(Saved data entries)
(* ===== verification/Tlm.v ===== *)
(** * Transactions and DMI descriptors

    The TLM-2.0 generic payload and DMI descriptor as the components read and
    write them (their accessors only store and return fields), together with the
    payload extensions that are part of the repository: the path recorded by the
    routers, the exclusive-access status and the record of underlying DMI regions. *)

From stdpp Require Import base list numbers option.
From S2P Require Import Prelude.

Inductive tlm_command : Type :=
| TLM_READ_COMMAND
| TLM_WRITE_COMMAND
| TLM_IGNORE_COMMAND.

#[global] Instance tlm_command_eq_dec : EqDecision tlm_command.
Proof. solve_decision. Defined.

Inductive tlm_response_status : Type :=
| TLM_OK_RESPONSE
| TLM_INCOMPLETE_RESPONSE
| TLM_GENERIC_ERROR_RESPONSE
| TLM_ADDRESS_ERROR_RESPONSE
| TLM_COMMAND_ERROR_RESPONSE
| TLM_BURST_ERROR_RESPONSE
| TLM_BYTE_ENABLE_ERROR_RESPONSE.

#[global] Instance tlm_response_status_eq_dec : EqDecision tlm_response_status.
Proof. solve_decision. Defined.

(** The enumerators' values, which the router compares with [>=]. *)
Definition status_code (s : tlm_response_status) : Z :=
  match s with
  | TLM_OK_RESPONSE => 1
  | TLM_INCOMPLETE_RESPONSE => 0
  | TLM_GENERIC_ERROR_RESPONSE => -1
  | TLM_ADDRESS_ERROR_RESPONSE => -2
  | TLM_COMMAND_ERROR_RESPONSE => -3
  | TLM_BURST_ERROR_RESPONSE => -4
  | TLM_BYTE_ENABLE_ERROR_RESPONSE => -5
  end.

(** ** DMI descriptors *)

Inductive dmi_access : Type :=
| DMI_ACCESS_NONE
| DMI_ACCESS_READ
| DMI_ACCESS_WRITE
| DMI_ACCESS_READ_WRITE.

#[global] Instance dmi_access_eq_dec : EqDecision dmi_access.
Proof. solve_decision. Defined.

(** Both addresses are inclusive; [dmi_ptr] is the host address of
    [dmi_start]. *)
Record tlm_dmi : Type := mk_dmi {
  dmi_ptr : Z;
  dmi_start : Z;
  dmi_end : Z;
  dmi_acc : dmi_access;
}.

#[global] Instance tlm_dmi_eq_dec : EqDecision tlm_dmi.
Proof. solve_decision. Defined.

Definition is_read_allowed (d : tlm_dmi) : bool :=
  match dmi_acc d with DMI_ACCESS_READ | DMI_ACCESS_READ_WRITE => true | _ => false end.

Definition is_write_allowed (d : tlm_dmi) : bool :=
  match dmi_acc d with DMI_ACCESS_WRITE | DMI_ACCESS_READ_WRITE => true | _ => false end.

Definition is_none_allowed (d : tlm_dmi) : bool :=
  match dmi_acc d with DMI_ACCESS_NONE => true | _ => false end.

Definition set_dmi_ptr (p : Z) (d : tlm_dmi) := mk_dmi p (dmi_start d) (dmi_end d) (dmi_acc d).
Definition set_start_address (a : Z) (d : tlm_dmi) := mk_dmi (dmi_ptr d) a (dmi_end d) (dmi_acc d).
Definition set_end_address (a : Z) (d : tlm_dmi) := mk_dmi (dmi_ptr d) (dmi_start d) a (dmi_acc d).
Definition set_access (c : dmi_access) (d : tlm_dmi) := mk_dmi (dmi_ptr d) (dmi_start d) (dmi_end d) c.

(** The descriptor a [tlm_dmi] starts as ([tlm_dmi::init]). *)
Definition dmi_init : tlm_dmi := mk_dmi 0 0 UINT64_MAX DMI_ACCESS_NONE.

(** The guest address [a] is granted by [d]. *)
Definition dmi_covers (d : tlm_dmi) (a : Z) : Prop := dmi_start d <= a <= dmi_end d.

#[global] Instance dmi_covers_dec d a : Decision (dmi_covers d a).
Proof. unfold dmi_covers. apply _. Defined.

(** The host address that [d] gives for the guest address [a]. *)
Definition dmi_host (d : tlm_dmi) (a : Z) : Z := dmi_ptr d + (a - dmi_start d).

(** ** Extensions *)

(** [gs::PathIDExtension] is a [std::vector<int>]. *)
Definition PathIDExtension : Type := list Z.

(** [ExclusiveAccessTlmExtension::ExclusiveStoreStatus]. *)
Inductive ExclusiveStoreStatus : Type :=
| EXCLUSIVE_STORE_NA
| EXCLUSIVE_STORE_SUCCESS
| EXCLUSIVE_STORE_FAILURE.

#[global] Instance ExclusiveStoreStatus_eq_dec : EqDecision ExclusiveStoreStatus.
Proof. solve_decision. Defined.

(** [gs::tlm_dmi_ex]. The module pointer is a number that names the module. *)
Inductive dmi_type : Type := dmi_mapped | dmi_nomap | dmi_valid | dmi_iommu.

#[global] Instance dmi_type_eq_dec : EqDecision dmi_type.
Proof. solve_decision. Defined.

Record tlm_dmi_ex : Type := mk_dmi_ex {
  ex_module : Z;
  ex_dmi : tlm_dmi;
  ex_type : dmi_type;
}.

(** [gs::UnderlyingDMITlmExtension]. *)
Definition UnderlyingDMI : Type := list tlm_dmi_ex.

Definition add_dmi (e : UnderlyingDMI) (m : Z) (d : tlm_dmi) (t : dmi_type) : UnderlyingDMI :=
  e ++ [mk_dmi_ex m d t].

Fixpoint has_dmi (e : UnderlyingDMI) (t : dmi_type) : bool :=
  match e with
  | [] => false
  | d :: e' => if decide (ex_type d = t) then true else has_dmi e' t
  end.

Fixpoint get_first (e : UnderlyingDMI) (t : dmi_type) : res tlm_dmi :=
  match e with
  | [] => Err StopFatal
  | d :: e' => if decide (ex_type d = t) then Ret (ex_dmi d) else get_first e' t
  end.

Definition get_last (e : UnderlyingDMI) (t : dmi_type) : res tlm_dmi :=
  get_first (rev e) t.

(** ** The generic payload *)

(** [data] is the memory behind the data pointer and [byt] that behind the byte
    enable pointer ([None] for a null pointer); [data_length],
    [byte_enable_length] and [streaming_width] are [unsigned int]. *)
Record payload : Type := mk_payload {
  command : tlm_command;
  address : Z;
  data : list Z;
  data_length : Z;
  streaming_width : Z;
  byt : option (list Z);
  byte_enable_length : Z;
  response : tlm_response_status;
  dmi_allowed : bool;
  ext_path : option PathIDExtension;
  ext_excl : option ExclusiveStoreStatus;
  ext_udmi : option UnderlyingDMI;
}.

Definition set_address (a : Z) (t : payload) : payload :=
  mk_payload (command t) a (data t) (data_length t) (streaming_width t) (byt t)
    (byte_enable_length t) (response t) (dmi_allowed t) (ext_path t) (ext_excl t) (ext_udmi t).
Definition set_data (d : list Z) (t : payload) : payload :=
  mk_payload (command t) (address t) d (data_length t) (streaming_width t) (byt t)
    (byte_enable_length t) (response t) (dmi_allowed t) (ext_path t) (ext_excl t) (ext_udmi t).
Definition set_response_status (s : tlm_response_status) (t : payload) : payload :=
  mk_payload (command t) (address t) (data t) (data_length t) (streaming_width t) (byt t)
    (byte_enable_length t) s (dmi_allowed t) (ext_path t) (ext_excl t) (ext_udmi t).
Definition set_dmi_allowed (b : bool) (t : payload) : payload :=
  mk_payload (command t) (address t) (data t) (data_length t) (streaming_width t) (byt t)
    (byte_enable_length t) (response t) b (ext_path t) (ext_excl t) (ext_udmi t).
Definition set_path (p : option PathIDExtension) (t : payload) : payload :=
  mk_payload (command t) (address t) (data t) (data_length t) (streaming_width t) (byt t)
    (byte_enable_length t) (response t) (dmi_allowed t) p (ext_excl t) (ext_udmi t).
Definition set_excl (s : option ExclusiveStoreStatus) (t : payload) : payload :=
  mk_payload (command t) (address t) (data t) (data_length t) (streaming_width t) (byt t)
    (byte_enable_length t) (response t) (dmi_allowed t) (ext_path t) s (ext_udmi t).
Definition set_udmi (u : option UnderlyingDMI) (t : payload) : payload :=
  mk_payload (command t) (address t) (data t) (data_length t) (streaming_width t) (byt t)
    (byte_enable_length t) (response t) (dmi_allowed t) (ext_path t) (ext_excl t) u.

(** A payload as an initiator sets it up for a plain access. *)
Definition plain_txn (c : tlm_command) (a : Z) (bytes : list Z) : payload :=
  mk_payload c a bytes (Z.of_nat (length bytes)) (Z.of_nat (length bytes)) None 0
    TLM_INCOMPLETE_RESPONSE false None None None.

(** The exclusive bounds a component derives from a payload:
    [start + data_length - 1], modulo [2^64]. *)
Definition txn_last (t : payload) : Z := u64 (address t + data_length t - 1).

(** What an initiator may hand over: fields within the width of their C types. *)
Definition txn_ok (t : payload) : Prop :=
  in_width 64 (address t) /\ in_width 32 (data_length t).

Lemma get_first_has_dmi e t d : get_first e t = Ret d -> has_dmi e t = true.
Proof. induction e as [|x e IH]; simpl; [done|]. case_decide; [done|]. apply IH. Qed.

Lemma has_dmi_get_first e t : has_dmi e t = true -> exists d, get_first e t = Ret d.
Proof. induction e as [|x e IH]; simpl; [done|]. case_decide; [by eauto|]. apply IH. Qed.

(** ** Memory behind a socket *)

(** What the socket of a component that keeps its data in memory is bound to: host memory
    behind DMI pointers, transactions and DMI requests. *)
Record dma_bus (W : Type) : Type := mk_bus {
  bus_hread : W -> Z -> Z;
  bus_hwrite : W -> Z -> Z -> W;
  bus_transport : payload -> W -> res (payload * W);
  bus_dmi : payload -> tlm_dmi -> W -> res (bool * payload * tlm_dmi * W);
}.
Arguments mk_bus {W}.
Arguments bus_hread {W}.
Arguments bus_hwrite {W}.
Arguments bus_transport {W}.
Arguments bus_dmi {W}.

WHAT THE EXERCISE ASKS -> Your reply should be a verbatim retyping of the lines from the one that holds "(** ** Memory behind a socket *)" through the last line of the entries.

PROBLEM SOLUTION ->
(** ** Memory behind a socket *)

(** What the socket of a component that keeps its data in memory is bound to: host memory
    behind DMI pointers, transactions and DMI requests. *)
Record dma_bus (W : Type) : Type := mk_bus {
  bus_hread : W -> Z -> Z;
  bus_hwrite : W -> Z -> Z -> W;
  bus_transport : payload -> W -> res (payload * W);
  bus_dmi : payload -> tlm_dmi -> W -> res (bool * payload * tlm_dmi * W);
}.
Arguments mk_bus {W}.
Arguments bus_hread {W}.
Arguments bus_hwrite {W}.
Arguments bus_transport {W}.
Arguments bus_dmi {W}.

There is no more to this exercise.